### Supplied records

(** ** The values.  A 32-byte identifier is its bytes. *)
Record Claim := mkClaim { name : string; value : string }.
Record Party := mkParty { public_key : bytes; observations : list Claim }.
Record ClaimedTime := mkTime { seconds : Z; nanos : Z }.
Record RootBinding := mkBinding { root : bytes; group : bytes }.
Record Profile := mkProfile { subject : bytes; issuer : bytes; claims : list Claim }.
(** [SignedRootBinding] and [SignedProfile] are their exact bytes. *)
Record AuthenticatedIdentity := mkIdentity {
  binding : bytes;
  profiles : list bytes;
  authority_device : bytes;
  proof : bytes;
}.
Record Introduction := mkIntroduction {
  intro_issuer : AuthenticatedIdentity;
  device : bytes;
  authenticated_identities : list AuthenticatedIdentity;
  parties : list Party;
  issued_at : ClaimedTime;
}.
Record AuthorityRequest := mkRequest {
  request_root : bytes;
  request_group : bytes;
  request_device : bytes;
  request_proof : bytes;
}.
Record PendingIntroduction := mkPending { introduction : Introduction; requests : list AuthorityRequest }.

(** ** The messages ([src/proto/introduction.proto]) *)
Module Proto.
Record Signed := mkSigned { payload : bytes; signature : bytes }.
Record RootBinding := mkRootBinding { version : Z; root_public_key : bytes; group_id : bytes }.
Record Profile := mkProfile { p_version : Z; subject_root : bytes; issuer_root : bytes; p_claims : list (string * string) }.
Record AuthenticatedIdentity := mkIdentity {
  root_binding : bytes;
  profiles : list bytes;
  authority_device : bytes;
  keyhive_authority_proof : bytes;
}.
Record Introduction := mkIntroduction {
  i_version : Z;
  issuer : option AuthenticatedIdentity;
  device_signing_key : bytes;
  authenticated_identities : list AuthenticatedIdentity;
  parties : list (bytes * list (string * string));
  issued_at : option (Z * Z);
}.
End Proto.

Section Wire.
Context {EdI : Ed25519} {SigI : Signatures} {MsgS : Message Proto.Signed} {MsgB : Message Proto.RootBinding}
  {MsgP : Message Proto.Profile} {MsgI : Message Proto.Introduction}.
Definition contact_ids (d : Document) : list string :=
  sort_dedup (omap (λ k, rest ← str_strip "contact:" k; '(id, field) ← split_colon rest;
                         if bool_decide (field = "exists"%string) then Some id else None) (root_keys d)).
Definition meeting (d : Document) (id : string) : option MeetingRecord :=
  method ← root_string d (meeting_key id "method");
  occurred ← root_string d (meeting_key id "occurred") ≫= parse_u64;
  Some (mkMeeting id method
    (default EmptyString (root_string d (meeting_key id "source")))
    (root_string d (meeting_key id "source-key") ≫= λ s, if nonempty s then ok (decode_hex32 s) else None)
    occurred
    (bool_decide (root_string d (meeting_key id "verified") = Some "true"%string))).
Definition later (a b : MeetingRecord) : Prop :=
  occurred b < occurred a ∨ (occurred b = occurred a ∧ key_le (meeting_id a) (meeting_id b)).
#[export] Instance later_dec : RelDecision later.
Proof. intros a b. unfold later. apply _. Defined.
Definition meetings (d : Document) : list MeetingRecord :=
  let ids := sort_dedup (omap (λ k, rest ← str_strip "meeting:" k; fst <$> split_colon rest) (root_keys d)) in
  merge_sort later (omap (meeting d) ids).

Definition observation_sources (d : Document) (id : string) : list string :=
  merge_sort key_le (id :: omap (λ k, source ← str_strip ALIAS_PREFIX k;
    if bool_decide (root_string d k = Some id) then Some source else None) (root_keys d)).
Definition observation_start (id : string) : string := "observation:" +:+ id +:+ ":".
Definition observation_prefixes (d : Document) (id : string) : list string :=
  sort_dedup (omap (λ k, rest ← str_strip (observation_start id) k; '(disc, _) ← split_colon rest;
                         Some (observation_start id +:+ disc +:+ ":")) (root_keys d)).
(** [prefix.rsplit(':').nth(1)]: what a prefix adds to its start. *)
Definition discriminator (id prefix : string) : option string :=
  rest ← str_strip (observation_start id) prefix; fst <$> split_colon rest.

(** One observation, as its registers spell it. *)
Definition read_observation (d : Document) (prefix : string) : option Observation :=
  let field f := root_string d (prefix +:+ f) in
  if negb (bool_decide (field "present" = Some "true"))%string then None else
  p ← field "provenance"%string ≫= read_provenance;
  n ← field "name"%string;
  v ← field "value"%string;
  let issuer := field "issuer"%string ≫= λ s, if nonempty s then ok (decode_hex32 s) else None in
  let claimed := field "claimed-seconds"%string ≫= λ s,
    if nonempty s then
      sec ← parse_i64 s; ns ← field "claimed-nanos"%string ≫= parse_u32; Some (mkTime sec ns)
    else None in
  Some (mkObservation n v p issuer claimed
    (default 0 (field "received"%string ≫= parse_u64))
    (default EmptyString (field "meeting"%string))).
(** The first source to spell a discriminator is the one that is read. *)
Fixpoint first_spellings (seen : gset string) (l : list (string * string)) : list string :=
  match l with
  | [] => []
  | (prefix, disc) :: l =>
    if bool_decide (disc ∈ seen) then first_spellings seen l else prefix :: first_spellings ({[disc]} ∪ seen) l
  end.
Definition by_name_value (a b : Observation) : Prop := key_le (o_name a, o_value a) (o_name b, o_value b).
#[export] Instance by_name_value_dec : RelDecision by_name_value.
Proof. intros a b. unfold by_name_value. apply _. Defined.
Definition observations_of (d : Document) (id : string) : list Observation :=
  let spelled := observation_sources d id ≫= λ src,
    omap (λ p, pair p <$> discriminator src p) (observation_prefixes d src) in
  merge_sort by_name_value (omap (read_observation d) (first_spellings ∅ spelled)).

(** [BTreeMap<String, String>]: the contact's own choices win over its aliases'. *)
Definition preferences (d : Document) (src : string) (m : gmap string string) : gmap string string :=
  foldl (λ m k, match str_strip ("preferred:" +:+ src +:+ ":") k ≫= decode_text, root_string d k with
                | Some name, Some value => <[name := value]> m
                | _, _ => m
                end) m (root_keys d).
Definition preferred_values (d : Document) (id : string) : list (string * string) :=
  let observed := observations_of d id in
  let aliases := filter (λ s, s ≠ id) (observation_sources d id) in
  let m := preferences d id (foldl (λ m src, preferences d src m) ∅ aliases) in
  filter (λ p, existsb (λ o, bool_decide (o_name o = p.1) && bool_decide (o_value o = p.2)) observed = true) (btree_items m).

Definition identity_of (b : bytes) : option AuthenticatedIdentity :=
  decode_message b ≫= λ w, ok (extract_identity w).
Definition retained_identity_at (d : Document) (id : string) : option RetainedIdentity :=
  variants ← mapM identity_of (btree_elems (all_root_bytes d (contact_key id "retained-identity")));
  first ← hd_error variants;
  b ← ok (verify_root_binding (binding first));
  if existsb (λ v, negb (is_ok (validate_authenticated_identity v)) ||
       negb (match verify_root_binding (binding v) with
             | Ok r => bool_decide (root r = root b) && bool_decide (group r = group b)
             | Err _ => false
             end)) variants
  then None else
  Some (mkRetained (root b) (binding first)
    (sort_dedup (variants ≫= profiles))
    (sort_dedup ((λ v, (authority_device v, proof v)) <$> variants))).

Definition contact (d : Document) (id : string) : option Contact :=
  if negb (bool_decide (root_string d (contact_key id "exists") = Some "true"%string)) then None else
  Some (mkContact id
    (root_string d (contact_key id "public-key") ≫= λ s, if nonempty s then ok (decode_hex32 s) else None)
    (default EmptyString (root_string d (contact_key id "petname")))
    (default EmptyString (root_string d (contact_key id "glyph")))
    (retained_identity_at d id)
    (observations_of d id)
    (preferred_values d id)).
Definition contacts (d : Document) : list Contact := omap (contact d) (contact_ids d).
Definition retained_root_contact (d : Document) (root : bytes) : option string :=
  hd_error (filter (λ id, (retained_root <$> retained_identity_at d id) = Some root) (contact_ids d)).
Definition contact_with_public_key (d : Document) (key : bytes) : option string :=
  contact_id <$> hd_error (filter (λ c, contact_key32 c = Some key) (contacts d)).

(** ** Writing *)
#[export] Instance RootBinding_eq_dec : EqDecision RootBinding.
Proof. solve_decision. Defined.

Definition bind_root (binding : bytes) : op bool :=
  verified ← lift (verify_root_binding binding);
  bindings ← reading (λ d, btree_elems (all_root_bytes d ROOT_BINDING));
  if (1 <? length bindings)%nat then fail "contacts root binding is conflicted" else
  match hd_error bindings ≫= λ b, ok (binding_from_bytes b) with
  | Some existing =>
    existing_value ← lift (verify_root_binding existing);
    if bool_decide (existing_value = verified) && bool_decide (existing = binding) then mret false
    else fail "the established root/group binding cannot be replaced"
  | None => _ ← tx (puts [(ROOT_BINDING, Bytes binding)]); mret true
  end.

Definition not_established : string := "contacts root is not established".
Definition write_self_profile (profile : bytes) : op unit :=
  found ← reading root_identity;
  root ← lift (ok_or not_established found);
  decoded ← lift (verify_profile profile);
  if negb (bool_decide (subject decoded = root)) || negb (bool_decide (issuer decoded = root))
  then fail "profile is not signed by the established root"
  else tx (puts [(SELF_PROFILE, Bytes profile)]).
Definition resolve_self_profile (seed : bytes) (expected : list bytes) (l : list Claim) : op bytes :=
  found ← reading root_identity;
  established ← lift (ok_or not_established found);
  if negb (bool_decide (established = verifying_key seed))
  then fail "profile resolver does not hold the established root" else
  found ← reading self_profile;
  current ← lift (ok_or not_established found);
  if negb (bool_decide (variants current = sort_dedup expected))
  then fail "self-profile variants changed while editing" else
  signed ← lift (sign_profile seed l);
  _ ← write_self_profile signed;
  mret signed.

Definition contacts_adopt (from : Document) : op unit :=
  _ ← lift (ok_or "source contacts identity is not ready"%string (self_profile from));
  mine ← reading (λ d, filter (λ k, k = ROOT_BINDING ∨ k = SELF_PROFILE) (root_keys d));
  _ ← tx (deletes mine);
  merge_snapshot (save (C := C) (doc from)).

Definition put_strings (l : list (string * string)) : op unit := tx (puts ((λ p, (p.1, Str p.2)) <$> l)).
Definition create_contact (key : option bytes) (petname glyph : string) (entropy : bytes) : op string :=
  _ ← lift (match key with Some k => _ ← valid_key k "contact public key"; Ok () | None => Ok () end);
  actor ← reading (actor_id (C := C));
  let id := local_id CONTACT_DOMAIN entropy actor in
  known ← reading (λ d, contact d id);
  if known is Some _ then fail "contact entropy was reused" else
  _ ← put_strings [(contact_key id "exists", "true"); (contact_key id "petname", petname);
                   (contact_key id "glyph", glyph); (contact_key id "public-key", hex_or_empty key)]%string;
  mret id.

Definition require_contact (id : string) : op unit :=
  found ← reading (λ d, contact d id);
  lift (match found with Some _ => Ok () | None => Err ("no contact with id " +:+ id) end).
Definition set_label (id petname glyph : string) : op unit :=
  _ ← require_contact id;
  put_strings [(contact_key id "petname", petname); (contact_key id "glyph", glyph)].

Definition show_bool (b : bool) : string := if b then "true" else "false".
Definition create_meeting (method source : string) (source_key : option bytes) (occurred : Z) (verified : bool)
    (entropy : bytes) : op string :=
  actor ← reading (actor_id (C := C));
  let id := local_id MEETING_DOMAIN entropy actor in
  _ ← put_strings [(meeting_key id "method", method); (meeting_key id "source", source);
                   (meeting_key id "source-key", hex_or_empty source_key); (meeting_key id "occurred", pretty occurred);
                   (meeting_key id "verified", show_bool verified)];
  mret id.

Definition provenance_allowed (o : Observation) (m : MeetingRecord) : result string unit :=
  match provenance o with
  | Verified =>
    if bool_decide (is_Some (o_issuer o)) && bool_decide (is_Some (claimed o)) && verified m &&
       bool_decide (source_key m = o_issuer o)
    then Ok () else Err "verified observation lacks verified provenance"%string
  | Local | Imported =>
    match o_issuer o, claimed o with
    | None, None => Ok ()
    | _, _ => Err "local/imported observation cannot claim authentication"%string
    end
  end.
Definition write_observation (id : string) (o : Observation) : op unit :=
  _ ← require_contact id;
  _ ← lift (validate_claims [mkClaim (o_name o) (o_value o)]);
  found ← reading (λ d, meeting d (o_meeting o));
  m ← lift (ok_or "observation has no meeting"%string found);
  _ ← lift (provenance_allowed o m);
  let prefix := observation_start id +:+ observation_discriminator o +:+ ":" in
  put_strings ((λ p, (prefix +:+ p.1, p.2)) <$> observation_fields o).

######

The task » Would you please copy each line of the listing that contains the word "Party"?

Task solution »
Record Party := mkParty { public_key : bytes; observations : list Claim }.
  parties : list Party;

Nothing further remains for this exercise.